§ Exercise aim:
Copy out each line of the material in which the word "Instance" can be found.

•••

Lemma mark_refunded_closed e : is_open (mark_refunded e) = false.
Proof. unfold is_open. simpl. by rewrite !andb_false_r. Qed.

(** The unlocking test of the contracts. *)
Definition keccak_unlocks (hashlock secret : bytes32) : bool :=
  String.eqb (keccak256 secret) hashlock.

Lemma withdraw_step m k secret (w : Evm T C) u w' :
  solvent native self good w -> withdraw_with self accepts pay m k secret w = Success (u, w') ->
  solvent native self good w' /\ (keeps (ledger w) -> keeps (ledger w')) /\
  forall k', cell_step keccak_unlocks (timestamp m) (if decide (k' = k) then Some secret else None)
    (cell_at (escrows (storage w)) k') (cell_at (escrows (storage w')) k').
Proof.
  intros Hs Hw. apply withdraw_success in Hw as (Ho & Hh & Hc).
  pose proof (solvent_at _ _ _ w k Hs) as Hse.
  apply close_solvent in Hc as (Hs' & Hk & Hm); [|done..|apply mark_withdrawn_closed|done].
  split_and!; [done..|]. intros k'. rewrite Hm. unfold cell_at. rewrite escrow_at_insert.
  destruct (decide (k' = k)) as [->|Hne]; [|apply cell_same].
  set (e := escrow_at k _) in *. unfold is_open in Ho. rewrite !andb_true_iff, !negb_true_iff in Ho.
  destruct Ho as [[Ho1 Ho2] Ho3]. unfold cell_of.
  change (stored (mark_withdrawn e)) with (stored e). rewrite Ho1, Ho2, Ho3. simpl.
  apply (cell_claim _ _ _ (lock_of e) secret); [done|]. by apply String.eqb_eq.
Qed.

Lemma refund_step m k (w : Evm T C) u w' :
  solvent native self good w -> refund_with self accepts pay m k w = Success (u, w') ->
  solvent native self good w' /\ (keeps (ledger w) -> keeps (ledger w')) /\
  forall k' shown, cell_step keccak_unlocks (timestamp m) shown
    (cell_at (escrows (storage w)) k') (cell_at (escrows (storage w')) k').
Proof.
  intros Hs Hw. apply refund_success in Hw as (Ho & Hh & Hc).
  pose proof (solvent_at _ _ _ w k Hs) as Hse.
  apply close_solvent in Hc as (Hs' & Hk & Hm); [|done..|apply mark_refunded_closed|done].
  split_and!; [done..|]. intros k' shown. rewrite Hm. unfold cell_at. rewrite escrow_at_insert.
  destruct (decide (k' = k)) as [->|Hne]; [|apply cell_same].
  set (e := escrow_at k _) in *. unfold is_open in Ho. rewrite !andb_true_iff, !negb_true_iff in Ho.
  destruct Ho as [[Ho1 Ho2] Ho3]. unfold cell_of.
  change (stored (mark_refunded e)) with (stored e).
  change (e_withdrawn (mark_refunded e)) with (e_withdrawn e). rewrite Ho1, Ho2, Ho3. simpl.
  by apply (cell_return _ _ _ (lock_of e)).
Qed.
(* ===== verification/GaslessEscrow.v ===== *)
(** * The escrow contract [FusionPlusGaslessEscrowV2]

    [contracts/ethereum/contracts/FusionPlusGaslessEscrowV2.sol]: escrows that a
    resolver creates for a depositor who signed for them, one by one or, for
    partial fills, once for a Merkle tree of hash locks. EIP-712 hashing, ECDSA
    recovery and the packed encoding are the class [Solidity]; re-entrancy is
    excluded as in [Evm]. *)

From Stdlib Require Import ZArith Lia.
From stdpp Require Import base numbers list strings gmap.
From S2P Require Import Prelude.
From S2P Require Import JsNumber.
From S2P Require Import JsString.
From S2P Require Import PartialFill.
From S2P Require Import Merkle.
From S2P Require Import Signature.
From S2P Require Import ChainService.
From S2P Require Import Htlc.
From S2P Require Import Evm.
From S2P Require Import SolEscrow.

Local Open Scope string_scope.
Local Open Scope Z_scope.
Local Open Scope evm_scope.

(** ** Storage *)

Record PartialFillOrder := {
  po_baseOrderId : bytes32;
  po_depositor : address;
  po_beneficiary : address;
  po_totalAmount : Z;
  po_filledAmount : Z;
  po_merkleRoot : bytes32;
  po_numFills : Z
}.

(** Where nothing was stored. *)
Definition no_order : PartialFillOrder :=
  {| po_baseOrderId := ZeroAddress; po_depositor := ZeroAddress; po_beneficiary := ZeroAddress;
     po_totalAmount := 0; po_filledAmount := 0; po_merkleRoot := ZeroAddress; po_numFills := 0 |}.

Record Gasless := {
  g_escrows : Escrows;
  partialFillOrders : gmap bytes32 PartialFillOrder;
  nonces : gmap address Z;
  usedMerkleIndices : gset (bytes32 * Z)
}.

#[export] Instance gasless_escrows : HasEscrows Gasless := {|
  escrows := g_escrows;
  set_escrows := fun m c =>
    {| g_escrows := m; partialFillOrders := partialFillOrders c; nonces := nonces c;
       usedMerkleIndices := usedMerkleIndices c |}
|}.

#[export] Instance gasless_escrows_laws : HasEscrowsLaws Gasless.
Proof. by split. Qed.

Definition order_at (base : bytes32) (c : Gasless) : PartialFillOrder :=
  default no_order (partialFillOrders c !! base).

Definition nonce_of (user : address) (c : Gasless) : Z := default 0 (nonces c !! user).

Definition set_order (base : bytes32) (o : PartialFillOrder) (c : Gasless) : Gasless :=
  {| g_escrows := g_escrows c; partialFillOrders := <[base := o]> (partialFillOrders c);
     nonces := nonces c; usedMerkleIndices := usedMerkleIndices c |}.

Definition set_nonce (user : address) (n : Z) (c : Gasless) : Gasless :=
  {| g_escrows := g_escrows c; partialFillOrders := partialFillOrders c;
     nonces := <[user := n]> (nonces c); usedMerkleIndices := usedMerkleIndices c |}.

Definition use_index (base : bytes32) (i : Z) (c : Gasless) : Gasless :=
  {| g_escrows := g_escrows c; partialFillOrders := partialFillOrders c; nonces := nonces c;
     usedMerkleIndices := {[ (base, i) ]} ∪ usedMerkleIndices c |}.

Record MetaTxParams := {
  mp_escrowId : bytes32;
  mp_depositor : address;
  mp_beneficiary : address;
  mp_token : address;
  mp_amount : Z;
  mp_hashlock : bytes32;
  mp_timelock : Z;
  mp_deadline : Z
}.

Record PartialFillMetaTxParams := {
  pp_baseOrderId : bytes32;
  pp_depositor : address;
  pp_beneficiary : address;
  pp_token : address;
  pp_totalAmount : Z;
  pp_merkleRoot : bytes32;
  pp_numFills : Z;
  pp_timelock : Z;
  pp_deadline : Z
}.

(** ** Signatures *)

(** [_hashTypedDataV4] with [ECDSA.recover], which reverts on a malformed
    signature; and [keccak256(abi.encodePacked(baseOrderId, fillIndex))]. *)
Class Solidity := {
  recoverTyped : Domain -> FieldTypes -> Signature.Message -> Z -> bytes32 -> bytes32 ->
    option address;
  fillEscrowId : bytes32 -> Z -> bytes32
}.

(** A value of a typed message stands for what it encodes: an unsigned integer
    by its decimal text or, up to 2^53, by its number. *)
Inductive same_value : SolValue -> SolValue -> Prop :=
  | same_refl v : same_value v v
  | same_uint z : 0 <= z <= 2 ^ 53 -> same_value (VString (toString z)) (VNumber (of_Z z)).

Definition same_message : Signature.Message -> Signature.Message -> Prop :=
  Forall2 (fun a b => a.1 = b.1 /\ same_value a.2 b.2).

(** [ECDSA.recover] never returns the zero address, and typed data are hashed by
    their values. *)
Class SolidityLaws `{Solidity} := {
  recover_nonzero : forall d ty m v r s a, recoverTyped d ty m v r s = Some a -> a <> ZeroAddress;
  recover_values : forall d ty m m' v r s, same_message m m' ->
    recoverTyped d ty m v r s = recoverTyped d ty m' v r s
}.

Definition CREATE_PARTIAL_FILL_ORDER_TYPE : FieldTypes :=
  ("CreatePartialFillOrder",
   [("baseOrderId", "bytes32"); ("depositor", "address"); ("beneficiary", "address");
    ("token", "address"); ("totalAmount", "uint256"); ("merkleRoot", "bytes32");
    ("numFills", "uint256"); ("timelock", "uint256"); ("nonce", "uint256");
    ("deadline", "uint256")]).

(** The type of [createEscrowWithMetaTx] and [_verifySignatureAndUpdateNonce]. *)
Definition CREATE_ESCROW_TYPEHASH : FieldTypes :=
  ("CreateEscrow",
   [("escrowId", "bytes32"); ("depositor", "address"); ("beneficiary", "address");
    ("token", "address"); ("amount", "uint256"); ("hashlock", "bytes32");
    ("timelock", "uint256"); ("nonce", "uint256"); ("deadline", "uint256")]).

•••

§ Exercise solution:
#[export] Instance gasless_escrows : HasEscrows Gasless := {|
#[export] Instance gasless_escrows_laws : HasEscrowsLaws Gasless.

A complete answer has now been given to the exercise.